The board of directors of Stratos International Inc. has decided to explore strategic alternatives for the company. The move comes after hedge fund Steel Partners II, in June, announced that it would consider making an offer for the Chicago-based company. Stratos designs, develops and manufactures RF, microwave and optical subsystems and components used in the telecom, enterprise, military and video markets. The company has an IP portfolio of more than 100 patents. Stratos’s sales for the first quarter of fiscal 2007, which ended July 31, 2006, were $21.1 million. In addition, the company recorded license fees and royalty income of $100,000. Last years total revenue for Q1 was $20.6 million.

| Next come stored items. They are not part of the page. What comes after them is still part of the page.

(** * pybdv: metadata writers and the chunked converter

    A shallow embedding of [pybdv/metadata.py] and [pybdv/converter.py].

    - Python exceptions are values of [pyerror]; a function that may raise
      returns a [result].
    - An XML document is an [Element] tree (tag, attributes, text, children)
      as [xml.etree.ElementTree] holds it in memory.  The whitespace that
      [indent_xml] puts into the [text] and [tail] of elements that have
      children is not represented: no function of the module reads it, and
      documents are compared as trees.  A file on disk is identified with
      the tree that [ET.parse] returns for it: where the code assigns a
      string of the caller to the text of an element and then writes the
      tree, the element holds the text as the parser returns it
      ([ET.written_text]): no text for the empty string, and line ends
      read as newlines.
    - A container (HDF5 or N5) is a finite map from path strings to nodes.
    - Python [dict]s keep insertion order, so they are association lists. *)

From Stdlib Require Import ZArith String Ascii List Bool Lia DecimalString DecimalZ.
From stdpp Require Import base option gmap strings list fin_maps.

Open Scope string_scope.
Open Scope Z_scope.

(** ** Exceptions *)

Inductive pyerror : Type :=
| ValueError (msg : string)
| RuntimeError (msg : string)
| AssertionError (msg : string)
| KeyError (key : string)
| AttributeError
| TypeError
| IndexError
| OSError
| SystemExit (code : Z).

Inductive result (A : Type) : Type :=
| Ok (a : A)
| Err (e : pyerror).
Arguments Ok {A} a.
Arguments Err {A} e.

#[global] Instance result_bind : MBind result := fun A B k r =>
  match r with
  | Ok a => k a
  | Err e => Err e
  end.

#[global] Instance result_ret : MRet result := fun A a => Ok a.

Definition is_Ok {A} (r : result A) : Prop := exists a, r = Ok a.
Definition is_Err {A} (r : result A) : Prop := exists e, r = Err e.

(** [e.attr] on a value that may be [None]. *)
Definition deref {A} (o : option A) : result A :=
  match o with
  | Some a => Ok a
  | None => Err AttributeError
  end.

(** Apply a raising function to every element of a list, left to right. *)
Fixpoint mapM {A B} (f : A -> result B) (l : list A) : result (list B) :=
  match l with
  | [] => Ok []
  | a :: l' => b ← f a; bs ← mapM f l'; Ok (b :: bs)
  end.

(** ** Python strings and numbers *)

Module PyStr.

(** [str(z)] and ['%i' % z] for an integer. *)
Definition str (z : Z) : string := NilZero.string_of_int (Z.to_int z).

(** [int(s)] on a decimal literal; anything else raises [ValueError]. *)
Definition int (s : string) : result Z :=
  match NilZero.int_of_string s with
  | Some d => Ok (Z.of_int d)
  | None => Err (ValueError ("invalid literal for int(): " ++ s))
  end.

(** [int(text)] where [text] is an element's text, possibly [None]. *)
Definition int_text (t : option string) : result Z :=
  match t with
  | Some s => int s
  | None => Err TypeError
  end.

Fixpoint zeros (n : nat) : string :=
  match n with
  | O => ""
  | S n' => String "0" (zeros n')
  end.

(** ['%0wi' % z]: zero padding goes between the sign and the digits. *)
Definition pad (w : nat) (z : Z) : string :=
  let sign := if z <? 0 then "-" else "" in
  let digits := str (Z.abs z) in
  sign ++ zeros (w - String.length sign - String.length digits) ++ digits.

Definition is_space (c : ascii) : bool :=
  match c with
  | " " | "009" | "010" | "011" | "012" | "013" => true
  | _ => false
  end%char.

(** No whitespace character occurs in the string. *)
Fixpoint ws_free (s : string) : bool :=
  match s with
  | EmptyString => true
  | String c s' => negb (is_space c) && ws_free s'
  end.

(** A non-empty string without whitespace: one field of [str.split()]. *)
Definition token (s : string) : Prop := s <> "" /\ ws_free s = true.

Fixpoint fields (s : string) : list string :=
  match s with
  | EmptyString => [""]
  | String c s' =>
      if is_space c then "" :: fields s'
      else match fields s' with
           | t :: ts => String c t :: ts
           | [] => [String c ""]
           end
  end.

NovaGold Resources Inc. and Pioneer Metals Corp. are officially in play, as the owner of the two businesses—Copper Canyon Resources Ltd.—hired Blackmont Capital Inc. to advise it on strategic alternatives regarding the companies. The move stems from an unsolicited offer from Barrick Gold Corp. made on Aug. 14 to acquire the two companies. Barrick has recently announced the acquisition of 81% of the outstanding shares of Pioneer Metals. NovaGold owns a 70% interest in Alaska’s Donlin Creek gold project, one of the world’s largest gold deposits, and is a 100% owner of the Galore Creek copper-gold project in northwestern British Columbia among other properties. Pioneer Metals, meanwhile, is the majority, or sole, owner of mining operations such as the Bonito Gold/Silver Project, Puffy Lake Mine, Nokomis Lake Gold Project, Grace Gold-Copper Project and Fish Lake.